Historically, the Company had chosen to farm in two areas, British Columbia and Ontario. Due to the Company’s ongoing problem in British Columbia with rusty roots, an aesthetic problem that decreases the perceived value of the root but does not affect its medicinal properties, the Company made the decision in 2005 to permanently discontinue planting in British Columbia. The company closed its British Columbia operations in 2009 after completing the final harvest in 2008.

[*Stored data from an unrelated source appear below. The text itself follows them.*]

(** * forkontext: the caching fetch policy, the proxy URL rewriter and the
    request handler of [forkontext.py], embedded as executable definitions,
    with the properties its specification states about them. *)

From Stdlib Require Import ZArith Ascii String List Lia.
From stdpp Require Import base option list strings gmap.

Local Open Scope string_scope.
Local Open Scope Z_scope.
Local Open Scope list_scope.

(** ** Data model *)

(** A captured HTTP response, as much of [requests.Response] as the program
    reads: [status_code], [headers], [text] and [content]. *)
Record Response := mkResponse {
  status_code : Z;
  headers : list (string * string);
  text : string;
  content : string
}.

(** [resp.status_code // 100 != 2] (floor division, as [Z.div]). *)
Definition not_2xx (resp : Response) : bool :=
  negb (status_code resp / 100 =? 2).

(** Truth value of a response object: [requests.Response.__bool__] is
    [self.ok], which is false exactly for the 4xx and 5xx codes. *)
Definition Response_bool (resp : Response) : bool :=
  negb ((400 <=? status_code resp) && (status_code resp <? 600)).

(** Timestamps are [datetime] values counted in microseconds;
    [timedelta_hours h] is [datetime.timedelta(hours=h)]. *)
Definition datetime := Z.
Definition timedelta_hours (h : Z) : Z := h * 3600 * 1000000.

(** One row of table [entry] (class [Entry]); a column holding NULL, or an
    attribute of a new object not yet assigned, is [None]. *)
Record Entry := mkEntry {
  entry_id : option Z;
  entry_url : string;
  entry_expiry : option datetime;
  entry_response : option Response
}.

(** [Entry(url=url)] *)
Definition new_Entry (url : string) : Entry :=
  {| entry_id := None; entry_url := url;
     entry_expiry := None; entry_response := None |}.

Definition set_response (resp : Response) (c : Entry) : Entry :=
  {| entry_id := entry_id c; entry_url := entry_url c;
     entry_expiry := entry_expiry c; entry_response := Some resp |}.

Definition set_expiry (t : datetime) (c : Entry) : Entry :=
  {| entry_id := entry_id c; entry_url := entry_url c;
     entry_expiry := Some t; entry_response := entry_response c |}.

Definition set_id (k : Z) (c : Entry) : Entry :=
  {| entry_id := Some k; entry_url := entry_url c;
     entry_expiry := entry_expiry c; entry_response := entry_response c |}.

(** ** Exceptions and the world the program runs in *)

Inductive exn : Type :=
| TypeError          (* ordering a datetime against None *)
| AttributeError     (* attribute access on None *)
| SQLAlchemyError    (* a fault of the store *)
| Timeout            (* requests.exceptions.Timeout *)
| ConnectionError    (* requests.exceptions.ConnectionError *)
| MemoryError.       (* resource exhaustion *)

(** How the session holds the object that [cached] refers to: added and
    waiting for its INSERT, or loaded from row number [row] of the table,
    [dirty] once an attribute has been assigned. *)
Inductive ObjState : Type :=
| Pending
| Persistent (row : nat) (dirty : bool).

(** What a call does to the store session and the rows it writes. *)
Inductive SessionEvent : Type :=
| EvOpen
| EvQuery (url : string)
| EvAdd
| EvCommit
| EvInsert (row : Entry)
| EvUpdate (i : nat) (row : Entry)
| EvRollback
| EvClose.

(** The state a call runs against: the committed rows of table [entry], in
    table order; the object of the open session, shared between the variable
    [cached] and the session (assignments to [cached]'s attributes are seen
    by the later [commit]); the URLs handed to [req_session.get]; and the
    trace of session operations. *)
Record World := mkWorld {
  table : list Entry;
  tracked : option (ObjState * Entry);
  http_log : list string;
  session_log : list SessionEvent
}.

(** What the outside does during one call: the clock, and for each of the
    three operations that leave the process whether it raises. *)
Record Env := mkEnv {
  utcnow : datetime;
  query_raises : option exn;
  http_get : string → exn + Response;
  commit_raises : option exn
}.

(** ** The monad the program is written in: state and exceptions *)

Definition M (A : Type) : Type := World → (exn + A) * World.

Definition ret {A} (a : A) : M A := λ w, (inr a, w).

Definition bind {A B} (m : M A) (f : A → M B) : M B := λ w,
  match m w with
  | (inl e, w') => (inl e, w')
  | (inr a, w') => f a w'
  end.

Declare Scope M_scope.
Delimit Scope M_scope with M.
Bind Scope M_scope with M.
Notation "x <- c1 ;; c2" := (bind c1 (λ x, c2))
  (at level 100, c1 at next level, right associativity, only parsing) : M_scope.
Notation "c1 ;; c2" := (bind c1 (λ _, c2))
  (at level 100, c2 at level 200, right associativity, only parsing) : M_scope.
Local Open Scope M_scope.

Definition raise {A} (e : exn) : M A := λ w, (inl e, w).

The sandy tobacco land of southern Ontario allows good drainage, resulting in exceptional growth rates and high quality North American ginseng root. Careful selection of farm sites and scrupulous attention to garden drainage and ventilation substantially reduces the Company's farming risks, while taking advantage of the excellent growing conditions. The Company conducts an extensive battery of tests on each garden to determine water retention characteristics, pH and plant nutrient levels. The Company then adjusts soil fertility and pH to optimum levels for ginseng growth. Once the crop is seeded, the Company's "Integrated Crop Management" program operates seven days a week to monitor nutrients, soil moisture and temperature which are critical to optimum root growth. As the root crop is harvested, the condition and yield of each garden is measured to permit re-evaluation of the production system.

As at December 31, 2009, the Company has under lease 331 acres and owns 50 acres of farmland of which 266 are under ginseng cultivation in Ontario. The southern region of Ontario has abundant farm land that could be used for ginseng farming and lease costs are relatively low. This availability is important because farm land is usually used for only one ginseng crop, the growing of which is generally believed to deplete the soil of nutrients necessary for a second successful ginseng crop.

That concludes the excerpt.